(** Running [t] on [p] now, and whatever waits of it later on a page with [I],
    leaves a page with [I] whenever it stops. *)
Fixpoint safe (t : task) (p : page) : Prop :=
  match t with
  | Done | Throw _ => I p
  | Read k => safe (k p) p
  | Write f k => safe k (f p)
  | Spawn t k => safe t p ∧ safe k (exec t p).1
  | Fetch _ k => I p ∧ ∀ o p', I p' → safe (k o) p'
  | Body _ k => I p ∧ ∀ o p', I p' → safe (k o) p'
  | Sleep _ k => I p ∧ ∀ p', I p' → safe k p'
  end.

(** A waiting task whose continuation is safe. *)
Definition patient (t : task) : Prop := ∀ o t' p, resume syntax_error network_error o t = Some t' → I p → safe t' p.

Lemma exec_safe t : ∀ p, safe t p → I (exec t p).1 ∧ Forall patient (exec t p).2.
Proof.
  induction t as [|msg|k IH|f k IH|t IHt k IHk|r k IH|r k IH|ms k IH]; intros p Hs; simpl in Hs |- *; auto.
  - destruct Hs as [H1 H2]. destruct (IHt p H1) as [_ Hw1]. destruct (exec t p) as [p1 w1]; simpl in *.
    destruct (IHk p1 H2) as [Hp2 Hw2]. destruct (exec k p1) as [p2 w2]; simpl in *.
    split; [done|]. by apply Forall_app.
  - destruct Hs as [Hp Hk]. split; [done|]. apply Forall_singleton. intros o t' p' [= <-] Hp'. by apply Hk.
  - destruct Hs as [Hp Hk]. split; [done|]. apply Forall_singleton. intros o t' p' [= <-] Hp'. by apply Hk.
  - destruct Hs as [Hp Hk]. split; [done|]. apply Forall_singleton. intros o t' p' [= <-] Hp'. by apply Hk.
Qed.

Lemma safe_then t u : ∀ p, safe t p → (∀ p', I p' → safe u p') → safe (then_ t u) p.
Proof.
  induction t as [|msg|k IH|f k IH|t IHt k IHk|r k IH|r k IH|ms k IH]; intros p Hs Hu; simpl in *; auto.
  - destruct Hs. auto.
  - destruct Hs as [? Hk]. split; [done|]. intros o p' Hp'. by apply IH; [apply Hk|].
  - destruct Hs as [? Hk]. split; [done|]. intros o p' Hp'. by apply IH; [apply Hk|].
  - destruct Hs as [? Hk]. split; [done|]. intros p' Hp'. by apply IH; [apply Hk|].
Qed.

Lemma safe_catch t h : ∀ p, safe t p → (∀ msg p', I p' → safe (h msg) p') → safe (catch t h) p.
Proof.
  induction t as [|msg|k IH|f k IH|t IHt k IHk|r k IH|r k IH|ms k IH]; intros p Hs Hh; simpl in *; auto.
  - destruct Hs. auto.
  - destruct Hs as [? Hk]. split; [done|]. intros o p' Hp'. by apply IH; [apply Hk|].
  - destruct Hs as [? Hk]. split; [done|]. intros o p' Hp'. by apply IH; [apply Hk|].
  - destruct Hs as [? Hk]. split; [done|]. intros p' Hp'. by apply IH; [apply Hk|].
Qed.

Lemma exec_inv t : ∀ p, safe t p → I (exec t p).1.
Proof.
  induction t as [|msg|k IH|f k IH|t IHt k IHk|r k IH|r k IH|ms k IH]; intros p Hs; simpl in Hs |- *; auto;
    try by destruct Hs.
  destruct Hs as [H1 H2]. destruct (exec t p) as [p1 w1]. specialize (IHk p1 H2). by destruct (exec k p1).
Qed.

Lemma safe_spawn t k p : safe t p → (∀ p', I p' → safe k p') → safe (Spawn t k) p.
Proof. intros Ht Hk. split; [done|]. apply Hk. by apply exec_inv. Qed.

Lemma safe_prop v name k p : I p → (∀ w, safe (k w) p) → safe (prop type_error v name k) p.
Proof. intros Hp Hk. unfold prop. by destruct (get v name). Qed.

Lemma safe_get url k p : I p → (∀ r p', I p' → safe (k r) p') → safe (fetch_get url k) p.
Proof. intros Hp Hk. split; [done|]. intros [r|e] p' Hp'; [by apply Hk|done]. Qed.

Lemma safe_send m url body k p : I p → (∀ r p', I p' → safe (k r) p') → safe (fetch_send m url body k) p.
Proof. intros Hp Hk. split; [done|]. intros [r|e] p' Hp'; [by apply Hk|done]. Qed.

Lemma safe_json r k p : I p → (∀ v p', I p' → safe (k v) p') → safe (json r k) p.
Proof. intros Hp Hk. split; [done|]. intros [v|e] p' Hp'; [by apply Hk|done]. Qed.

(** An action runs a handler, or what waited. *)
Lemma act_runs a b b' :
  act type_error syntax_error network_error a b = Some b' →
  ∃ t rest, (∀ w, w ∈ rest → w ∈ waiting b) ∧
    b' = mk_browser (exec t (the_page b)).1 (rest ++ (exec t (the_page b)).2) ∧
    (t = handler type_error a ∨
     ∃ w o, w ∈ waiting b ∧ resume syntax_error network_error o w = Some t).
Proof.
  assert ((let '(p, w) := exec (handler type_error a) (the_page b) in Some (mk_browser p (waiting b ++ w))) = Some b' →
    ∃ t rest, (∀ w, w ∈ rest → w ∈ waiting b) ∧
    b' = mk_browser (exec t (the_page b)).1 (rest ++ (exec t (the_page b)).2) ∧
    (t = handler type_error a ∨ ∃ w o, w ∈ waiting b ∧ resume syntax_error network_error o w = Some t)) as Hh.
  { intros E. exists (handler type_error a), (waiting b). split; [done|].
    destruct (exec _ _) as [p w]. injection E as <-. by split; [|left]. }
  unfold act. destruct a as [| | | | | | | | | | | |i o]; try exact Hh.
  destruct (waiting b !! i) as [w|] eqn:Hw; [|done]. bind.
  destruct (resume syntax_error network_error o w) as [t|] eqn:Ht; [|done]. bind. intros E.
  exists t, (delete i (waiting b)). destruct (exec t (the_page b)) as [p ws]. injection E as <-. split; [|split; [done|]].
  - intros x. apply list_elem_of_delete_inv.
  - right. exists w, o. split; [by eapply list_elem_of_lookup_2|done].
Qed.

(** Every action keeps the invariant if every handler is safe. *)
Lemma acts_safe (A : action → Prop) (Hh : ∀ a p, A a → I p → safe (handler type_error a) p) l : ∀ b b',
  Forall A l → I (the_page b) → Forall patient (waiting b) → acts type_error syntax_error network_error l b = Some b' →
  I (the_page b') ∧ Forall patient (waiting b').
Proof.
  induction l as [|a l IH]; intros b b' HA Hp Hw; [by intros [= <-]|]. cbn [acts].
  apply Forall_cons in HA as [HAa HA].
  destruct (act type_error syntax_error network_error a b) as [b1|] eqn:Hact; [|done]. bind.
  destruct (act_runs a b b1 Hact) as (t & rest & Hrest & -> & Ht).
  assert (safe t (the_page b)) as Hs.
  { destruct Ht as [->|(w & o & Hin & Hr)]; [by apply Hh|].
    eapply Forall_forall in Hw; [|exact Hin]. by eapply Hw. }
  destruct (exec_safe t _ Hs) as [Hp1 Hw1]. apply IH; [done|done|]. simpl. apply Forall_app. split; [|done].
  apply Forall_forall. intros w Hin%Hrest. by eapply Forall_forall in Hw.
Qed.
End Invariant.

(** ** The handlers *)

(** The elements the script writes into, the counters apart, and the fields it
    writes. *)
Definition script_elements : list string :=
  ["stat-total"; "product-count"; "fetch-result"; "stat-nodes"; "cluster-nodes"; "debug-result"; "add-result";
   "toast"].
Definition script_fields : list string := "fetch-id" :: "debug-key" :: form_fields.

(** An invariant that every write of the script keeps; [F] are the fields the
    user may type into and [T] the tabs there are. *)
Record kept (F T : string → Prop) (I : page → Prop) : Prop := {
  kept_fresh : I fresh_page;
  kept_show id c p : id ∈ script_elements → I p → I (show id c p);
  kept_count status p : I p → I (count_status status p);
  kept_grid html p : I p → I (set_grid html p);
  kept_input id v p : F id → I p → I (set_input id v p);
  kept_cluster v p : I p → I (set_cluster v p);
  kept_tabs name p : T name → I p → I (set_tabs ((λ t, (t, bool_decide (t = name))) <$> tab_names) p);
  kept_edits e p : I p → I (set_edits e p);
  kept_price id v p : I p → I (set_price id v p);
  kept_class c p : I p → I (set_class "toast" c p)
}.

Definition offered (F T : string → Prop) (a : action) : Prop :=
  match a with TypeInput id _ => F id | ClickTab name => T name | _ => True end.

Section Handlers.
Context `{!Browser} (type_error : string) (F T : string → Prop) (I : page → Prop).
Hypothesis HI : kept F T I.
Hypothesis HF : ∀ id, id ∈ script_fields → F id.
Hypothesis HT : T "fetch".
Local Abbreviation safe := (safe I).

Lemma kept_clear p : I p → I (clearForm p).
Proof.
  intros Hp. apply (kept_show _ _ _ HI); [set_solver|].
  unfold form_fields. cbn [foldl]. do 5 (apply (kept_input _ _ _ HI); [apply HF; set_solver|]). done.
Qed.

Ltac safe_step :=
  match goal with
  | |- safe (Write ?f ?k) ?p => change (safe k (f p))
  | |- safe (Read ?k) ?p => change (safe (k p) p); cbv beta
  | |- safe Done ?p => change (I p)
  | |- safe (Throw _) ?p => change (I p)
  | |- safe (catch _ _) _ => apply safe_catch
  | |- safe (then_ _ _) _ => apply safe_then
  | |- safe (prop _ _ _ _) _ => apply safe_prop
  | |- safe (fetch_get _ _) _ => apply safe_get
  | |- safe (fetch_send _ _ _ _) _ => apply safe_send
  | |- safe (json _ _) _ => apply safe_json
  | |- safe (Spawn _ _) _ => apply safe_spawn
  | |- safe (Sleep _ _) _ => split
  | |- I (show _ _ _) => apply (kept_show _ _ _ HI)
  | |- I (set_grid _ _) => apply (kept_grid _ _ _ HI)
  | |- I (count_status _ _) => apply (kept_count _ _ _ HI)
  | |- I (clearForm _) => apply kept_clear
  | |- I (set_input _ _ _) => apply (kept_input _ _ _ HI)
  | |- I (set_cluster _ _) => apply (kept_cluster _ _ _ HI)
  | |- I (set_tabs _ _) => apply (kept_tabs _ _ _ HI)
  | |- I (set_edits _ _) => apply (kept_edits _ _ _ HI)
  | |- I (set_price _ _ _) => apply (kept_price _ _ _ HI)
  | |- I (set_class _ _ _) => apply (kept_class _ _ _ HI)
  | |- I _ => done
  | |- _ ∈ script_elements => apply (bool_decide_eq_true_1 (_ ∈ _)); reflexivity
  | |- F _ => apply HF, (bool_decide_eq_true_1 (_ ∈ _)); reflexivity
  | |- safe (match ?x with _ => _ end) _ => destruct x
  | |- ∀ _, _ => intros ?
  end.

Lemma loadProducts_safe p : I p → safe (loadProducts type_error) p.
Proof. intros Hp. unfold loadProducts. repeat safe_step. Qed.

Lemma refreshCluster_safe p : I p → safe (refreshCluster type_error) p.
Proof. intros Hp. unfold refreshCluster. repeat safe_step. Qed.

Lemma debugKey_safe p : I p → safe (debugKey type_error) p.
Proof. intros Hp. unfold debugKey. repeat safe_step. Qed.

Lemma toast_safe m c k p : I p → (∀ p', I p' → safe k p') → safe (toast m c k) p.
Proof. intros Hp Hk. unfold toast. repeat safe_step; auto. Qed.

Lemma fetchProduct_safe p : I p → safe (fetchProduct type_error) p.
Proof.
  intros Hp. unfold fetchProduct. do 2 safe_step; [done|].
  assert (∀ r data d p', I p' → safe (fetchProduct_show type_error r data d) p') as Hshow.
  { intros r data d p' Hp'. unfold fetchProduct_show. repeat safe_step. }
  repeat safe_step. split; [by apply (kept_count _ _ _ HI)|]. intros [dr|e] p2 Hp2; [|by apply Hshow].
  split; [done|]. intros [d|e] p3 Hp3; by apply Hshow.
Qed.

Lemma showTab_safe name k p : T name → I p → (∀ p', I p' → safe k p') → safe (showTab type_error name k) p.
Proof.
  intros Ht Hp Hk. unfold showTab. safe_step. destruct (decide _); [|by apply Hk; safe_step].
  safe_step; [by apply loadProducts_safe; safe_step|done].
Qed.

Lemma handler_safe a p : offered F T a → I p → safe (handler type_error a) p.
Proof.
  intros Ha Hp. destruct a as [name| | |id|id|id| | | |id v| | |]; cbn [handler];
    auto using loadProducts_safe, refreshCluster_safe, debugKey_safe, fetchProduct_safe;
    try (by repeat safe_step).
  - by apply showTab_safe.
  - apply showTab_safe; [done|done|]. intros p' Hp'. repeat safe_step. apply fetchProduct_safe. repeat safe_step.
  - unfold toggleEdit. repeat safe_step.
  - unfold updatePrice. safe_step. destruct (decide _); [|by repeat safe_step].
    destruct (match parseFloat _ with S754_nan => _ | _ => _ end); [by apply toast_safe|].
    repeat safe_step; (apply toast_safe; [done|]); [|done]. unfold toggleEdit.
    repeat safe_step; first [apply loadProducts_safe|apply debugKey_safe]; repeat safe_step.
  - unfold addProduct. safe_step. destruct (decide _); [by apply toast_safe|].
    repeat safe_step; (apply toast_safe; [by repeat safe_step|]); repeat safe_step.
Qed.

(** What every write keeps holds between any two events. *)
Lemma kept_always syntax_error network_error l b :
  Forall (offered F T) l → acts type_error syntax_error network_error l (load type_error) = Some b →
  I (the_page b).
Proof.
  intros Hl Hrun.
  assert (safe (init_script type_error) fresh_page) as Hinit.
  { apply safe_spawn; [apply loadProducts_safe, (kept_fresh _ _ _ HI)|]. intros p Hp.
    by apply safe_spawn; [apply refreshCluster_safe|]. }
  destruct (exec_safe syntax_error network_error I _ _ Hinit) as [Hp Hw].
  exact (proj1 (acts_safe type_error syntax_error network_error I (offered F T) handler_safe l
    (load type_error) b Hl Hp Hw Hrun)).
Qed.
End Handlers.

(** ** The counters *)

(** The two counters on the page show the numbers counted. *)
Definition counters_shown (p : page) : Prop :=
  (∀ c, shown p !! "stat-hits" = Some c → c = Text (pretty (hits p))) ∧
  (∀ c, shown p !! "stat-misses" = Some c → c = Text (pretty (misses p))).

━━━━━━━━

**Problem to work on:**
Send back an exact copy of only the lines from the line with "assert (safe t (the_page b)) as Hs." up to and including the line with "eapply Forall_forall in Hw;" in the data above.

**Task result:**
  assert (safe t (the_page b)) as Hs.
  { destruct Ht as [->|(w & o & Hin & Hr)]; [by apply Hh|].
    eapply Forall_forall in Hw; [|exact Hin]. by eapply Hw. }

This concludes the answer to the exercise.